Président de l'université Bordeaux1 Sciences technologies depuis 2005, Alain Boudou est depuis le mois de mai le président du Pres, le pôle de recherche et d'enseignement supérieur qui réunit sous la bannière ?Université de Bordeaux?, les quatre facultés bordelaises, les trois écoles d'ingénieurs (ENSEIRB, ENSCPB, ENITAB) et Sciences Po Bordeaux. À ce titre, cet homme dynamique parfois impatient comme il l'avoue lui-même, mais très ambitieux pour son université, doit poser les fondations de l'opération Campus. Ce vaste plan lancé par la ministre de l'Enseignement supérieur Valérie Pécresse prévoit la modernisation des universités françaises dont celle de Bordeaux qui a obtenu 475M€. «Ce plan, c'est vraiment une aubaine pour nous et c'est passionnant de participer à sa mise en place même si parfois mon emploi du temps est plus que chargé, avoue Alain Boudou. Les défis qui s'offrent à l'Université de Bordeaux sont tellement importants qu'on s'adapte au rythme.»
Un président atypique
Car cet enseignant-chercheur de renommée internationale dans le domaine de l'écotoxicologie aquatique n'a pas le profil classique d'un président d'université. «Je n'étais pas programmé pour ça, dit-il en souriant. Au début de ma carrière je me destinais à l'enseignement secondaire et puis l'appel de la recherche a été plus fort.J'ai toujours adoré enseigner, communiquer, partager.» Au fil des années, ce Lotois d'origine qui a fait ses études à Toulouse mais vit à Bordeaux depuis 37 ans, a eu différentes responsabilités: direction du Leesa (Laboratoire d'écophysiologie et d'écotoxicologie des systèmes aquatiques), du programme pluridisciplinaire du CNRS ?Mercure en Guyane?, du programme ?Pollution métallique? au sein du GIS Ecobag... C'est une conjonction de circonstances qui l'ont amené à se présenter en 2005 à la présidence de l'université Bordeaux 1. «Je n'ai jamais été vice-président et je n'avais pas prévu de me présenter. Je me suis jeté dans le grand bain sans savoir nager!
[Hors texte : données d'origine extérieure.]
Lemma parse_fraction_length s d r : parse_fraction s = Some (d, r) → (len r <= len s)%nat.
Proof.
  destruct s as [|c s]; [by intros [= <- <-]|]. cbn [parse_fraction]. destruct (is_char 46 c); [|by intros [= <- <-]].
  intros (y & H%some_digits_length & _)%prepend_Some. simpl. lia.
Qed.

Lemma parse_exponent_length s d r : parse_exponent s = Some (d, r) → (len r <= len s)%nat.
Proof.
  destruct s as [|c s]; [by intros [= <- <-]|]. cbn [parse_exponent]. destruct (_ || _); [|by intros [= <- <-]].
  destruct s as [|g s]; [done|].
  destruct (_ || _); intros (y & H%some_digits_length & _)%prepend_Some; simpl in *; lia.
Qed.

Lemma parse_number_length s v r : parse_number s = Some (v, r) → (len r < len s)%nat.
Proof.
  unfold parse_number. pose proof (parse_sign_length s) as H0. destruct (parse_sign s) as [g s0]. simpl in H0.
  destruct (parse_integer s0) as [[w s1]|] eqn:E1; [|done]. destruct (parse_fraction s1) as [[f s2]|] eqn:E2; [|done].
  destruct (parse_exponent s2) as [[e s3]|] eqn:E3; [|done]. intros [= _ <-].
  apply parse_integer_length in E1. apply parse_fraction_length in E2. apply parse_exponent_length in E3. lia.
Qed.

Lemma slice_from_length n s : (len (slice_from n s) <= len s)%nat.
Proof. revert s. induction n as [|n IH]; intros [|c s]; simpl; try done. specialize (IH s). lia. Qed.

Lemma parse_literal_length c text v s w r : parse_literal (String c text) v s = Some (w, r) → (len r < len s)%nat.
Proof.
  unfold parse_literal. destruct (String.prefix _ _) eqn:E; [|done]. intros [= _ <-]. destruct s as [|d s]; [done|].
  simpl. pose proof (slice_from_length (len text) s). lia.
Qed.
J'ai arrêté l'enseignement et la recherche pour me consacrer pendant cinq ans à ce mandat. J'ai découvert un monde passionnant où l'on peut vraiment faire bouger les choses, estime Alain Boudou. Un monde pas si éloigné de celui du chef d'entreprise d'ailleurs!»
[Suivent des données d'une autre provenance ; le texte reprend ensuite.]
Definition failSessionStart (accountId : string) (sessionStartId : option string) (traceId : string) (failedAt : Z) : txn identity unit :=
  do! count := updateMany (creating_row accountId sessionStartId)
    (λ r, Kyc.set_base (Kyc.set_substatus kyc_session_creation_failed (Kyc.base r)) failedAt r) in
  if negb (Nat.eqb count 1) then tret tt
  else
    audit_keyed (String.append "didit:session_start_failed:" (template sessionStartId)) (Some accountId)
      "identity.kyc_session_start_failed" "account" accountId
      [("trace_id", JStr traceId); ("provider", JStr "didit")] failedAt.

(** *** Proof-of-address session starts *)

Definition poa_start_row (sessionStartId : string) (at_ : Z) (r : Kyc.t) : Kyc.t :=
  let p := Kyc.poa r in
  Kyc.set_poa (Kyc.mkAddress (Kyc.poaDiditReference p) (Kyc.poaProviderStatus p) (Kyc.poaProviderUpdatedAt p)
    (Some sessionStartId) ProofOfAddress.creating (Kyc.poaCurrentUntil p)) at_ r.

Definition reserveProofOfAddressSessionStart (accountId sessionStartId : string) (startedAt : Z) : txn identity bool :=
  do! locked := tread (λ s, find_account accountId (kbase s)) in
  match locked with
  | None => tret false
  | Some _ =>
      do! current := tread (getForAccount accountId) in
      match current with
      | None => tret false
      | Some r =>
          if negb (bool_decide (Kyc.state r = eligible)) ||
             negb (canStartProofOfAddress (Kyc.poaStatus (Kyc.poa r)) (Kyc.poaCurrentUntil (Kyc.poa r)) startedAt)
          then tret false
          else do! _ := update_row accountId (poa_start_row sessionStartId startedAt) in tret true
      end
  end.

Definition poa_creating_row (accountId : string) (sessionStartId : option string) (r : Kyc.t) : bool :=
  of_account accountId r && bool_decide (poa_start_ref r = sessionStartId) &&
  bool_decide (Kyc.poaStatus (Kyc.poa r) = ProofOfAddress.creating).

Definition poa_open_row (diditReference : string) (providerStatus : DiditStatus) (at_ : Z) (r : Kyc.t) : Kyc.t :=
  let p := Kyc.poa r in
  Kyc.set_poa (Kyc.mkAddress (Some diditReference) (Some providerStatus) (Some at_) (Kyc.poaSessionStartId p)
    ProofOfAddress.in_progress (Kyc.poaCurrentUntil p)) at_ r.

Definition completeProofOfAddressSessionStart (accountId sessionStartId diditReference : string)
    (providerStatus : DiditStatus) (traceId : string) (completedAt : Z) : txn identity bool :=
  do! count := updateMany (poa_creating_row accountId (Some sessionStartId)) (poa_open_row diditReference providerStatus completedAt) in
  if negb (Nat.eqb count 1) then tret false
  else
    do! _ := history_create accountId eligible eligible "OWNER_PROOF_OF_ADDRESS_SESSION_STARTED" completedAt in
    do! _ := audit_keyed (String.append "didit:poa_session_started:" diditReference) (Some accountId)
      "identity.proof_of_address_session_started" "kyc_session" diditReference
      [("trace_id", JStr traceId); ("provider", JStr "didit"); ("provider_status", JStr (status_text providerStatus));
       ("proof_of_address_status", JStr "in_progress")] completedAt in
    tret true.

Definition failProofOfAddressSessionStart (accountId : string) (sessionStartId : option string) (traceId : string)
    (failedAt : Z) : txn identity unit :=
  do! count := updateMany (poa_creating_row accountId sessionStartId)
    (λ r, Kyc.set_poa (Kyc.set_poaStatus ProofOfAddress.creation_failed (Kyc.poa r)) failedAt r) in
  if negb (Nat.eqb count 1) then tret tt
  else
    audit_keyed (String.append "didit:poa_session_start_failed:" (template sessionStartId)) (Some accountId)
      "identity.proof_of_address_session_start_failed" "account" accountId
      [("trace_id", JStr traceId); ("provider", JStr "didit")] failedAt.

(** *** Provider outcomes *)

Inductive Applied := applied | duplicate | stale | unmatched.
#[global] Instance Applied_eq_dec : EqDecision Applied.
Proof. solve_decision. Defined.

Record ProviderEvent := mkEvent {
  pe_eventKey : string; pe_eventId : string; pe_diditReference : string; pe_providerStatus : option DiditStatus;
  pe_webhookType : string; pe_traceId : string; pe_providerUpdatedAt : Z }.

(** [a !== null && a > at] *)
Definition later_than (at_ : Z) (a : option Z) : bool := match a with Some a => at_ <? a | None => false end.

Definition receipt_changes (e : ProviderEvent) : list (string * json) :=
  [("provider_status", json_status (pe_providerStatus e)); ("webhook_type", JStr (pe_webhookType e))].

Definition claim_event (e : ProviderEvent) : txn identity nat :=
  claim (pe_eventKey e) "identity.didit_webhook_received" (pe_diditReference e) [("trace_id", JStr (pe_traceId e))]
    (pe_providerUpdatedAt e).

Definition poa_is_current (at_ : Z) (r : Kyc.t) : bool :=
  bool_decide (Kyc.poaStatus (Kyc.poa r) = ProofOfAddress.current) && later_than at_ (Kyc.poaCurrentUntil (Kyc.poa r)).

Definition applied_substatus (o : KycPolicyOutcome) (at_ : Z) (r : Kyc.t) : KycOperationalSubstatus :=
  if bool_decide (KycPolicy.eligibilityState (po_outcome o) = eligible) && poa_is_current at_ r then kyc_verified
  else KycPolicy.operationalSubstatus (po_outcome o).

(** [a ?? b] of a column that is only written when the outcome carries a value *)
Definition or_keep (a b : option Z) : option Z := match a with Some _ => a | None => b end.

Definition applied_row (e : ProviderEvent) (o : KycPolicyOutcome) (r : Kyc.t) : Kyc.t :=
  let at_ := pe_providerUpdatedAt e in
  let b := Kyc.base r in
  Kyc.set_base
    (Kyc.mkBaseline (Kyc.diditReference b) (KycPolicy.eligibilityState (po_outcome o)) (pe_providerStatus e)
       (applied_substatus o at_ r) (Some at_) (Kyc.sessionStartId b)
       (or_keep (KycPolicy.lastVerifiedAt (po_outcome o)) (Kyc.lastVerifiedAt b))
       (or_keep (KycPolicy.renewalDueAt (po_outcome o)) (Kyc.renewalDueAt b)) (po_everRequiredManualReview o))
    (if Kyc.updatedAt r <? at_ then at_ else Kyc.updatedAt r) r.

Definition applyProviderOutcome (e : ProviderEvent) (o : KycPolicyOutcome) : txn identity Applied :=
  do! claimed := claim_event e in
  if Nat.eqb claimed 0 then tret duplicate
  else
    do! locked := tread (findByDiditReference (pe_diditReference e)) in
    match locked with
    | None =>
        do! _ := updateReceipt (pe_eventKey e)
          ([("matched", JBool false); ("reason", JStr "session_not_found")] ++ receipt_changes e) in
        tret unmatched
    | Some current =>
        if later_than (pe_providerUpdatedAt e) (Kyc.providerUpdatedAt (Kyc.base current)) then
          do! _ := updateReceipt (pe_eventKey e) ([("matched", JBool true); ("stale", JBool true)] ++ receipt_changes e) in
          tret stale
        else
          do! _ := update_row (Kyc.accountId current) (applied_row e o) in
          do! _ := history_create (Kyc.accountId current) (Kyc.state current) (KycPolicy.eligibilityState (po_outcome o))
            (reasonCode (po_outcome o)) (pe_providerUpdatedAt e) in
          do! _ := updateReceipt (pe_eventKey e)
            ([("matched", JBool true); ("provider_event_id", JStr (pe_eventId e))] ++ receipt_changes e ++
             [("previous_state", JStr (state_text (Kyc.state current)));
              ("new_state", JStr (state_text (KycPolicy.eligibilityState (po_outcome o))));
              ("operational_substatus", JStr (substatus_text (applied_substatus o (pe_providerUpdatedAt e) current)));
              ("reason_code", JStr (reasonCode (po_outcome o)))]) in
          tret applied
    end.

Definition poa_purpose : string * json := ("verification_purpose", JStr "owner_proof_of_address").

Definition poa_substatus (o : ProofOfAddressOutcome) (r : Kyc.t) : KycOperationalSubstatus :=
  if negb (bool_decide (Kyc.state r = eligible)) then Kyc.substatus r
  else if bool_decide (poa_status o = ProofOfAddress.current) then kyc_verified else kyc_verified_owner_poa_missing.

Definition poa_applied_row (e : ProviderEvent) (o : ProofOfAddressOutcome) (r : Kyc.t) : Kyc.t :=
  let at_ := pe_providerUpdatedAt e in
  let p := Kyc.poa r in
  Kyc.mk (Kyc.accountId r) (Kyc.set_substatus (poa_substatus o r) (Kyc.base r))
    (Kyc.mkAddress (Kyc.poaDiditReference p) (pe_providerStatus e) (Some at_) (Kyc.poaSessionStartId p) (poa_status o)
       (poa_currentUntil o))
    (Kyc.residenceCountryCode r) (Kyc.taxResidenceCountryCode r)
    (if Kyc.updatedAt r <? at_ then at_ else Kyc.updatedAt r).

Definition applyProofOfAddressOutcome (e : ProviderEvent) (o : ProofOfAddressOutcome) : txn identity Applied :=
  do! claimed := claim_event e in
  if Nat.eqb claimed 0 then tret duplicate
  else
    do! locked := tread (findByProofOfAddressDiditReference (pe_diditReference e)) in
    match locked with
    | None =>
        do! _ := updateReceipt (pe_eventKey e)
          ([("matched", JBool false); ("reason", JStr "session_not_found")] ++ receipt_changes e ++ [poa_purpose]) in
        tret unmatched
    | Some current =>
        if later_than (pe_providerUpdatedAt e) (Kyc.poaProviderUpdatedAt (Kyc.poa current)) then
          do! _ := updateReceipt (pe_eventKey e)
            ([("matched", JBool true); ("stale", JBool true)] ++ receipt_changes e ++ [poa_purpose]) in
          tret stale
        else
          do! _ := update_row (Kyc.accountId current) (poa_applied_row e o) in
          do! _ := history_create (Kyc.accountId current) (Kyc.state current) (Kyc.state current) (poa_reasonCode o)
            (pe_providerUpdatedAt e) in
          do! _ := updateReceipt (pe_eventKey e)
            ([("matched", JBool true); ("provider_event_id", JStr (pe_eventId e))] ++ receipt_changes e ++
             [poa_purpose; ("proof_of_address_status", JStr (poa_text (poa_status o)));
              ("operational_substatus", JStr (substatus_text (poa_substatus o current)));
              ("reason_code", JStr (poa_reasonCode o))]) in
          tret applied
    end.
Université et entreprises ne sont pas antinomiques
Sa plus grande fierté: le classement l'an dernier de Bordeaux 1 dans le palmarès thématique de l'université de Shanghai consacré aux sciences de l'ingénieur et de l'informatique grâce notamment aux nombreux laboratoires implantés sur le campus qui fonctionnent en partenariat avec le privé. Pour Alain Boudou, ce classement démontre que l'université doit renforcer ses liens avec les entreprises et les partenaires industriels si elle veut être attractive et engendrer de l'innovation. Un discours qui n'est pas forcément apprécié de tous. «J'assume cette position. Pour moi, il n'y a pas d'antinomie entre l'université et les entreprises. Tout est une question de dialogue et d'explication. Il ne s'agit pas de vendre l'université aux industriels mais de travailler ensemble pour favoriser le transfert de technologies et créer de la richesse et de l'emploi. L'université est un facteur de l'attractivité régionale.» À 60 ans, il reste à Alain Boudou deux ans de mandat pour mener à bien ces projets. Ensuite, il partira à la retraite et consacrera son temps à toutes ces choses qu'il ne prend plus le temps de faire: aller au cinéma, au Grand théâtre...
Alain Boudou, président de la faculté de sciences, est également à la tête de l'Université de Bordeaux depuis mai. Chercheur de renommée internationale dans le domaine de l'écotoxicologie aquatique, c'est un homme de dialogue qui souhaite créer plus de liens entre l'université et les entreprises.